Néanmoins, le règne de Nicolas II s'acheva lorsque les forces de la guerre moderne libérèrent une immense vague révolutionnaire qui provoqua le renversement de trois empereurs. Les lois sur la guerre élaborées à La Haye se sont elles-aussi retrouvées, pour la plupart, dans l'ombre (bien qu'elles restent en vigueur) des lois de la Convention de Genève adoptées en 1949, après les effroyables souffrances infligées à la population civile au cours de la Seconde Guerre mondiale. Ces lois déterminent les règles de comportement à adopter envers les personnes qui ne prennent pas directement part aux hostilités, ainsi qu'envers les malades et les blessés. Autrement dit, l'attention accordée aux victimes était désormais plus grande que celle accordée aux combattants.

Cependant, l'adoption de la Convention de Genève n'a pu modifier la structure de base du système international. Les Etats étaient toujours considérés comme des entités juridiquement égales et souveraines. Mais, après la fin de la guerre froide, les puissances occidentales, en premier lieu les Etats-Unis, essayèrent de détruire la base conceptuelle de cette structure.

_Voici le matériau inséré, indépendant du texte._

(* ===== verification/LicenseSpec.v ===== *)
(** * Properties of licensing

    Revocation sticks until an administrator installs a different valid
    license; the offline budget is enforced whatever unsigned replies, clock
    changes and re-verifications happen; the gate's decision is exact and its
    recovery paths are always open; the compare-exchange loop of [bump_max]
    implements an atomic maximum under every interleaving. *)

From S2P Require Import Prelude Rstr Json Types Sidecar Roles License.

(** ** [bump_max] *)

Lemma bump_max_is_max cell v : bump_max cell v = Z.max cell v.
Proof. unfold bump_max. destruct (Z.ltb_spec cell v); lia. Qed.

(** Threads [(v, pc)] running [bump_max] on one cell; a schedule picks who
    moves. *)
Abbreviation bump_threads := (list (Z * bump_pc)).

Definition bump_sched (i : nat) (s : Z * bump_threads) : Z * bump_threads :=
  match s.2 !! i with
  | Some (v, pc) => let '(cell', pc') := bump_tick s.1 v pc in (cell', <[i := (v, pc')]> s.2)
  | None => s
  end.

Definition bump_run (sched : list nat) (s : Z * bump_threads) : Z * bump_threads :=
  fold_left (fun s i => bump_sched i s) sched s.

(** What holds between atomic operations: the cell is the initial value or
    one of the values being written, at least the initial one and at least
    every finished thread's value; a loaded value was in the cell earlier. *)
Record bump_inv (init : Z) (vs : list Z) (s : Z * bump_threads) : Prop := {
  bi_values : s.2.*1 = vs;
  bi_from : s.1 = init \/ s.1 ∈ vs;
  bi_init : (init <= s.1)%Z;
  bi_done : forall i v, s.2 !! i = Some (v, BumpDone) -> (v <= s.1)%Z;
  bi_cur : forall i v cur, s.2 !! i = Some (v, BumpLoop cur) -> (cur <= s.1)%Z;
}.

Lemma bump_tick_mono cell v pc : (cell <= (bump_tick cell v pc).1)%Z.
Proof.
  destruct pc as [|cur|]; simpl; try lia.
  destruct (Z.ltb_spec cur v); simpl; [|lia]. destruct (Z.eqb_spec cell cur); simpl; lia.
Qed.

Lemma bump_tick_from cell v pc : (bump_tick cell v pc).1 = cell \/ (bump_tick cell v pc).1 = v.
Proof. destruct pc; simpl; auto. repeat case_match; simpl; auto. Qed.

Lemma bump_tick_pc cell v pc :
  (match pc with BumpLoop cur => cur <= cell | BumpDone => v <= cell | BumpLoad => True end)%Z ->
  (match (bump_tick cell v pc).2 with
   | BumpLoop cur => cur <= (bump_tick cell v pc).1
   | BumpDone => v <= (bump_tick cell v pc).1
   | BumpLoad => True end)%Z.
Proof.
  destruct pc as [|cur|]; simpl; intros; try lia.
  destruct (Z.ltb_spec cur v); simpl; [|lia]. destruct (Z.eqb_spec cell cur); simpl; lia.
Qed.

Lemma bump_sched_inv init vs s i : bump_inv init vs s -> bump_inv init vs (bump_sched i s).
Proof.
  intros [Hv Hf Hi Hd Hc]. unfold bump_sched. destruct s as [cell ths]. cbn [fst snd] in *.
  destruct (ths !! i) as [[v pc]|] eqn:Hth; [|by split].
  pose proof (bump_tick_mono cell v pc) as Hmono. pose proof (bump_tick_from cell v pc) as Hfrom.
  pose proof (bump_tick_pc cell v pc) as Hpc.
  destruct (bump_tick cell v pc) as [cell' pc'] eqn:Ht. cbn [fst snd] in *.
  assert (v ∈ vs) as Hin.
  { rewrite <- Hv. apply list_elem_of_fmap. exists (v, pc). split; [done|]. by eapply list_elem_of_lookup_2. }
  assert (i < length ths) as Hlt by (by eapply lookup_lt_Some).
  specialize (Hpc ltac:(destruct pc; eauto)). split; cbn [fst snd].
  - rewrite <- Hv. rewrite (list_fmap_insert fst). apply list_insert_id. by rewrite list_lookup_fmap, Hth.
  - destruct Hfrom as [-> | ->]; [done|by right].
  - lia.
  - intros j w Hj. apply list_lookup_insert_Some in Hj as [(-> & ? & _)|[_ Hj]]; simplify_eq; [done|].
    specialize (Hd _ _ Hj). lia.
  - intros j w cur Hj. apply list_lookup_insert_Some in Hj as [(-> & ? & _)|[_ Hj]]; simplify_eq; [done|].
    specialize (Hc _ _ _ Hj). lia.
Qed.

Lemma bump_run_inv init vs sched s : bump_inv init vs s -> bump_inv init vs (bump_run sched s).
Proof. revert s. induction sched; intros s Hs; [done|]. simpl. by apply IHsched, bump_sched_inv. Qed.

Lemma bump_start_inv init vs : bump_inv init vs (init, (fun v => (v, BumpLoad)) <$> vs).
Proof.
  split; cbn [fst snd].
  - rewrite <- list_fmap_compose. apply list_fmap_id.
  - by left.
  - lia.
  - intros i v Hi. apply list_lookup_fmap_Some in Hi as (? & ? & ?). simplify_eq.
  - intros i v cur Hi. apply list_lookup_fmap_Some in Hi as (? & ? & ?). simplify_eq.
Qed.

(** [bump_max] implements an atomic maximum: when any number of calls on
    one cell run interleaved, one atomic load or compare-exchange at a time,
    in any schedule, the cell never decreases, and once all calls have
    returned it holds the maximum of its initial value and all the values,
    as if the calls had run one after another. *)
Theorem bump_max_atomic (init : Z) (vs : list Z) (sched more : list nat) :
  let s := bump_run sched (init, (fun v => (v, BumpLoad)) <$> vs) in
  (s.1 <= (bump_run more s).1)%Z
  /\ (Forall (fun th => th.2 = BumpDone) s.2 -> s.1 = fold_left bump_max vs init).
Proof.
  intros s. pose proof (bump_run_inv init vs sched _ (bump_start_inv init vs)) as Hs. fold s in Hs. split.
  - clearbody s. clear Hs. revert s. induction more as [|i more IH]; intros s; [done|]. simpl.
    etrans; [|apply IH]. unfold bump_sched. destruct (s.2 !! i) as [[v pc]|]; [|done].
    pose proof (bump_tick_mono s.1 v pc). by destruct (bump_tick s.1 v pc).
  - intros Hdone. destruct Hs as [Hv Hf Hi Hd _].
    assert (Forall (fun v => (v <= s.1)%Z) vs) as Hall.
    { rewrite <- Hv, Forall_fmap, Forall_forall. intros [v pc] Hin. apply list_elem_of_lookup_1 in Hin as [i Hi'].
      rewrite Forall_lookup in Hdone. pose proof (Hdone _ _ Hi') as Hp. simpl in Hp. subst pc. by apply (Hd i). }
    clear Hv Hd Hdone. clearbody s. revert Hf Hi Hall. generalize (s.1). intros x. clear s.
    revert init. induction vs as [|v vs IH]; intros init Hf Hi Hall; simpl.
    + destruct Hf as [?|Hin]; [done|]. by apply elem_of_nil in Hin.
    + apply Forall_cons in Hall as [? ?]. rewrite bump_max_is_max. apply IH; [|lia|done].
      destruct Hf as [->|[->|?]%elem_of_cons]; [left; lia|left; lia|by right].
Qed.

(** ** Reachable states *)

Section system.
Context `{LicenseEnv}.
Variable vk : vendor_vk.
Variable cfg : LicenseConfig.

Inductive reachable : System -> Prop :=
  | reach_boot row db now read_row read_fresh :
    reachable (boot vk cfg row db now read_row read_fresh)
  | reach_step s e : reachable s -> reachable (step vk cfg s e).

Lemma reachable_run s es : reachable s -> reachable (run vk cfg s es).
Proof. revert s. induction es; intros s Hs; [done|]. simpl. by apply IHes, reach_step. Qed.
(* ===== verification/UrlGuard.v ===== *)
(** * The egress guard

    security/url_guard.rs: address classification, the structural URL checks
    and the validation of an outbound URL.

    An [Ipv4Addr] is a 32-bit and an [Ipv6Addr] a 128-bit number, with the
    octets and segments the standard library reads off them.  URL parsing and
    name resolution are the class [UrlEnv]. *)

From S2P Require Import Prelude Rstr.

(** ** Addresses *)

Inductive IpAddr : Type := V4 (v4 : N) | V6 (v6 : N).

#[export] Instance ip_addr_eq_dec : EqDecision IpAddr.
Proof. solve_decision. Defined.

Definition ip_wf (a : IpAddr) : Prop :=
  match a with V4 v => (v < 2 ^ 32)%N | V6 v => (v < 2 ^ 128)%N end.

(** [Ipv4Addr::octets()[i]], [Ipv6Addr::segments()[i]] *)
Definition octet (v : N) (i : N) : N := N.land (N.shiftr v (8 * (3 - i))) 255.
Definition segment (v : N) (i : N) : N := N.land (N.shiftr v (16 * (7 - i))) 65535.

(** [Ipv4Addr::new] *)
Definition ipv4_new (a b c d : N) : N :=
  N.lor (N.shiftl a 24) (N.lor (N.shiftl b 16) (N.lor (N.shiftl c 8) d)).
(** The extra request is real: when a key's last recorded request has left
    the window, the next one is let through without being recorded, so a
    limiter of [max] admits [max + 1] requests at one instant. *)
Theorem limiter_admits_one_extra max secs k :
  (0 <= secs)%Z -> (1 <= max)%nat ->
  let t := (secs * 10 ^ 9 + 1)%Z in
  let calls := (k, 0%Z) :: replicate (S max) (k, t) in
  count_window (secs * 10 ^ 9) t (admitted k (run_checks (RateLimiter_new max secs) calls))
  = S max.
Proof.
  intros Hs Hmax t calls.
  assert (Ha : admitted k (run_checks (RateLimiter_new max secs) calls)
    = 0%Z :: t :: replicate max t).
  { unfold calls. change (replicate (S max) (k, t)) with ((k, t) :: replicate max (k, t)).
    cbn [run_checks]. unfold check at 1. cbn [RateLimiter_new rl_buckets rl_window rl_max_requests].
    rewrite alter_empty, lookup_empty, bool_decide_eq_false_2, map_size_empty by done.
    change (BUCKET_CAP <? 0)%nat with false.
    rewrite (proj2 (Nat.leb_gt _ _)) by (simpl; lia). rewrite insert_empty.
    unfold check at 1. cbn [with_buckets rl_buckets rl_window rl_max_requests default from_option app].
    rewrite alter_singleton_eq, lookup_singleton_eq.
    assert (retained (rl_window (RateLimiter_new max secs)) t [0%Z] = []) as ->.
    { unfold retained. rewrite filter_cons_False; [done|]. rewrite bool_decide_spec. simpl. lia. }
    rewrite bool_decide_eq_true_2, delete_singleton_eq by done.
    unfold admitted. simpl. rewrite !decide_True by done. do 2 f_equal.
    by apply (run_checks_burst k t max _ 0); simpl; [lia|lia|]. }
  rewrite Ha. unfold count_window. rewrite filter_cons_False by (unfold in_window; lia).
  change (t :: replicate max t) with (replicate (S max) t).
  assert (filter (in_window (secs * 10 ^ 9) t) (replicate (S max) t) = replicate (S max) t) as ->.
  { apply filter_all, Forall_replicate. unfold in_window. lia. }
  apply length_replicate.
Qed.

On a inventé la doctrine des "Etats voyous", alors que la conception des droits universels de l'homme a été altérée en vue de justifier les agressions contre l'Irak et la Yougoslavie, dont les régimes ont été présentés comme illégaux car criminels. Bien plus, les puissances occidentales se sont arrogé le droit de prononcer des verdicts judiciaires dans le cadre du droit international, en usurpant le pouvoir du Conseil de sécurité de l'ONU et de sa Cour internationale de Justice.

C'est pourquoi, lorsque Dmitri Medvedev se réfère au droit international, il défend ce principe fondamental de la souveraineté des Etats en tant que base de tout le système international, ainsi que le droit des organes existants, créés légalement, d'examiner les affaires et d'adopter des décisions conformément aux normes du droit international. Certes, il y a des Etats qui abusent de leur souveraineté, et la tyrannie est assurément un fléau. Mais en supposant qu'un Etat ou un groupe d'Etats ait le droit légitime de jouer le rôle de juge en examinant les affaires intérieures d'autres pays et d'imposer sa décision en recourant à la violence, cela mènerait directement au chaos et à une guerre sans fin: il s'agit là d'une sorte de vigilantisme à l'échelle internationale.

Bien plus, le démantèlement de l'idée de souveraineté conduira à la destruction des lois sur la guerre. Le concept de souveraineté des Etats constitue une base pour ces lois, car les droits accordés aux miliaires et aux prisonniers de guerre se fondent sur la reconnaissance du fait que ces gens luttent légitimement pour leurs pays. Et vice versa, les abus commis sur la base de Guantanamo, ainsi que les attaques, maintenant largement répandues, contre des ouvrages civils en Yougoslavie sont les conséquences logiques et inévitables des guerres menées contre des ennemis qualifiés, en fait, de criminels et, par conséquent, n'ayant pas le droit à la souveraineté.

De nombreuses déclarations faites par l'Occident en faveur de son interventionnisme, y compris celles qui justifient la reconnaissance du Kosovo, contre laquelle le président Dmitri Medvedev se prononce toujours, ont été contestées par les récentes décisions de la Cour internationale de Justice de l'ONU. Cette cour a maintes fois confirmé la réalité juridique de la souveraineté des Etats et l'illégalité de l'ingérence juridique et militaire dans les affaires intérieures d'autres Etats. C'est pourquoi la Russie doit soutenir activement cette cour qui est le véritable défenseur du droit international. C'est également le seul tribunal vraiment international, car, à la différence du nouvel organe qui a reçu l'appellation trompeuse de Tribunal pénal international, et dont les plus grands pays de ce monde ont refusé de signer les statuts, la juridiction et les pouvoirs de la Cour internationale de Justice de l'ONU sont reconnus par tous les pays.

John Laughland, politologue britannique, est vice-directeur de l'Institut de la démocratie et de la coopération à Paris. Son ouvrage "Histoire des procès politiques, de Charles Ier à Saddam Hussein" a été publié en juillet 2008.

Les opinions exprimées dans cet article sont laissées à la stricte responsabilité de l'auteur.